Kentteki madenlerin ÇED raporları alınmadan denetimsiz bir şekilde faaliyet yürüttüğü bilgisini veren Çilem Aydın, kentte 10’un üzerinde maden şirketi bulunduğunu söyledi. Kurşun ve çinko bakımından zengin olan dağlarda Türkiye’nin yanı sıra Çin ve İran gibi ülkelerin de maden çalışmalarına başladığına dikkat çeken Çilem Aydın, dağların ve vadilerin bu tesislerle talan edildiğini aktardı. Çilem Aydın ardından şunları söyledi: “Etrafı sayısız dağlarla çevrili olan Hakkâri’nin birçok dağında tesisler kurulmuş durumda. Bu tesislerin yakınlarında da güvenlik amaçlı askeri tesisler kurularak yasaklı bölge ilan edilmiş, halkın kendi bölgesindeki doğal güzellikleri görmesi yasaklanmıştır. Bu maden sahalarının faaliyetleri sonucu ağır metaller toprağa, suya, havaya karışarak hem insan yaşamını tehdit ediyor hem de o bölgelerdeki meraların kirlenmesine neden oluyor. Maden ocaklarına ağır araçların ulaşımı için yollar yapılırken ormanlık alanlar, yüzyıllık ceviz ağaçları, bağlar, köylerin olduğu yaşam alanları yok ediliyor. Yüzlerce ağaç, endemik bitkiler yok edilerek hayvanların alanı terk etmesine zamansız göçlere sebep oluyor.”

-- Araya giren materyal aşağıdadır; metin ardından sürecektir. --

Lemma only_transcribe_resets_idle_clock_witness :
  let request :=
    Sample.request [ ("id", PStr "s1"); ("action", PStr "status") ] in
  let env := Sample.env 500 false false false in
  request !! "action" = Some (PStr "status")
  ∧ last_activity (daemon (handle_request env request Sample.world).2)
    = last_activity (daemon Sample.world).
Proof.
  simpl. split; [vm_compute; reflexivity |].
  apply (only_transcribe_resets_idle_clock
           (Sample.env 500 false false false) _ Sample.world "status");
    [vm_compute; reflexivity | by right; left].
Defined.

(** C7 as stated fails: a successful [ping] received at clock reading 500
    leaves [last_activity] at 100. *)
Lemma ping_does_not_reset_idle_clock :
  let request :=
    Sample.request [ ("id", PStr "p1"); ("action", PStr "ping") ] in
  let env := Sample.env 500 false false false in
  let result := handle_request env request Sample.world in
  result.1 !! "success" = Some (PBool true)
  ∧ last_activity (daemon result.2) = 100
  ∧ last_activity (daemon result.2) ≠ time env.
Proof. vm_compute. repeat split; congruence. Qed.

(** ** Port policy *)

Lemma _validate_port_ok p scheme :
  _validate_port (Some p) scheme = inr ()
  ↔ (p ∉ DANGEROUS_PORTS) ∧ (p ∈ SAFE_PORTS ∨ 1024 ≤ p).
Proof.
  unfold _validate_port.
  case_bool_decide as Hd; [split; [done | tauto] |].
  case_bool_decide as Hs; simpl.
  - case_bool_decide as Hw; simpl.
    + destruct (Z.ltb_spec p 1024).
      * split; [done | intros [_ [? | ?]]; [done | lia]].
      * split; [tauto | done].
    + exfalso. apply Hs. unfold SAFE_PORTS.
      rewrite !elem_of_union, !elem_of_singleton in *. tauto.
  - split; [intros _ | done]. split; [done |]. left.
    by destruct (decide (p ∈ SAFE_PORTS)).
Qed.

Lemma _validate_port_rejects p scheme e :
  _validate_port (Some p) scheme = inl e →
  ∃ e', e = SSRF e' ∧ kind e' = PortNotAllowed.
Proof.
  unfold _validate_port. intros H.
  repeat case_match; try discriminate; injection H as <-;
    (eexists; split; [reflexivity | reflexivity]).
Qed.

(** What [validate_url] does once the URL has parsed with an allowed
    scheme, a network location, a hostname and a readable port. *)
Lemma validate_url_reaches_port rt self url parsed h p :
  String.eqb url "" || blank url = false →
  urlparse rt url = inr parsed →
  lower (scheme parsed) ∈ ALLOWED_SCHEMES →
  netloc parsed ≠ "" →
  hostname parsed = Some h → h ≠ "" →
  port parsed = inr p →
  validate_url rt self url
  = (_validate_port p (scheme parsed) ;;;
     _validate_domain_allowlist self h ;;;
     if _is_ip_address rt h then _validate_ip_address rt h
     else _validate_hostname_resolution rt h).
Proof.
  intros Hurl Hparse Hscheme Hnetloc Hhost Hh Hport.
  unfold validate_url, _validate_scheme. rewrite Hurl, Hparse.
  rewrite bool_decide_eq_true_2 by done. simpl.
  destruct (String.eqb_spec (netloc parsed) ""); [done |].
  rewrite Hport, Hhost. by destruct h.
Qed.

(** C3. The port policy: a port of the dangerous set is rejected, and
    rejected by [validate_url] whatever the host, the allowlist and the
    DNS are; a port below 1024 outside 80, 443, 8080, 8443 is rejected;
    a port from 1024 up outside the dangerous set is accepted; no explicit
    port passes. Altogether an explicit port passes exactly when it is
    outside the dangerous set and is a safe port or at least 1024. *)
Theorem port_policy (sch : string) :
  (∀ p, p ∈ DANGEROUS_PORTS →
     _validate_port (Some p) sch = inl (SSRF (DangerousPort p))
     ∧ kind (DangerousPort p) = PortNotAllowed)
  ∧ (∀ p, p < 1024 → p ∉ SAFE_PORTS →
       ∃ e, _validate_port (Some p) sch = inl (SSRF e)
            ∧ kind e = PortNotAllowed)
  ∧ (∀ p, 1024 ≤ p → p ∉ DANGEROUS_PORTS →
       _validate_port (Some p) sch = inr ())
  ∧ _validate_port None sch = inr ()
  ∧ (∀ p, _validate_port (Some p) sch = inr ()
          ↔ (p ∉ DANGEROUS_PORTS) ∧ (p ∈ SAFE_PORTS ∨ 1024 ≤ p))
  ∧ (∀ rt self url parsed h p,
       String.eqb url "" || blank url = false →
       urlparse rt url = inr parsed →
       lower (scheme parsed) ∈ ALLOWED_SCHEMES →
       netloc parsed ≠ "" →
       hostname parsed = Some h → h ≠ "" →
       port parsed = inr (Some p) →
       p ∈ DANGEROUS_PORTS →
       validate_url rt self url = inl (SSRF (DangerousPort p))).
Proof.
  split_and!.
  - intros p Hp. unfold _validate_port.
    by rewrite bool_decide_eq_true_2.
  - intros p Hlt Hsafe.
    destruct (_validate_port (Some p) sch) as [e | []] eqn:Hv.
    + destruct (_validate_port_rejects _ _ _ Hv) as (e' & -> & Hk). eauto.
    + apply _validate_port_ok in Hv. destruct Hv as [_ [? | ?]]; [done | lia].
  - intros p Hge Hd. apply _validate_port_ok. auto.
  - done.
  - intros p. apply _validate_port_ok.
  - intros rt self url parsed h p Hurl Hparse Hscheme Hnetloc Hhost Hh Hport Hd.
    rewrite (validate_url_reaches_port rt self url parsed h (Some p)) by done.
    unfold _validate_port. by rewrite bool_decide_eq_true_2.
Qed.

Lemma port_policy_witness :
  _validate_port (Some 22) "http" = inl (SSRF (DangerousPort 22))
  ∧ (∃ e, _validate_port (Some 21) "http" = inl (SSRF e)
          ∧ kind e = PortNotAllowed)
  ∧ _validate_port (Some 9000) "http" = inr ()
  ∧ validate_url Sample.the_runtime (URLValidator_init None 30)
      "http://example.com:22/audio.wav"
    = inl (SSRF (DangerousPort 22)).
Proof.
  destruct (port_policy "http") as (H1 & H2 & H3 & _ & _ & H6).
  assert (22 ∈ DANGEROUS_PORTS) as H22
    by (apply (bool_decide_unpack _); vm_compute; exact I).
  split; [apply H1, H22 |].
  split.
  { apply H2; [lia | apply (bool_decide_unpack _); vm_compute; exact I]. }
  split.
  { apply H3; [lia | apply (bool_decide_unpack _); vm_compute; exact I]. }
  apply (H6 Sample.the_runtime (URLValidator_init None 30)
           "http://example.com:22/audio.wav"
           {| scheme := "http"; netloc := "example.com:22";
              hostname := Some "example.com"; port := inr (Some 22) |}
           "example.com" 22);
    try (vm_compute; reflexivity); try discriminate; try exact H22.
Defined.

‘Canlı yaşamını yok ediyor’

Yürütülen çalışmaların hem hayvan hem de insan yaşamına büyük ölçüde etki ettiğine ve çoğu zaman ölümüne sebebiyet verdiğini belirten Çilem Aydın, “Maden ocağı kurulan bölgelerde ciddi rantlar olduğu için o bölgede yaşayan aşiretler arasında rant kavgaları oluyor. Köylüleri birbirlerine düşürüyorlar. Dağlarda yaptıkları arama çalışmalarında maden bulamadıklarında o bölgede hiçbir iyileştirme yapmadan başka dağlara yöneliyorlar Arama esnasında yapılan patlamalarda birçok hayvan türünün ölümüne, sakatlanmasına ya da bölgeyi terk etmelerine neden oluyorlar. Çoğu zaman maden ocakları şantiyelerini dağ eteklerindeki düzlük alanlara kuruyorlar. Bu da tarım arazilerini işgal etmelerine neden oluyor. Denetimsiz yürütülen çalışmalarda çoğu zaman göçükler meydana gelerek sayısız insanın ölümüne neden oluyor” şeklinde konuştu.

‘Maden ocakları bölgeyi insansızlaştıracak’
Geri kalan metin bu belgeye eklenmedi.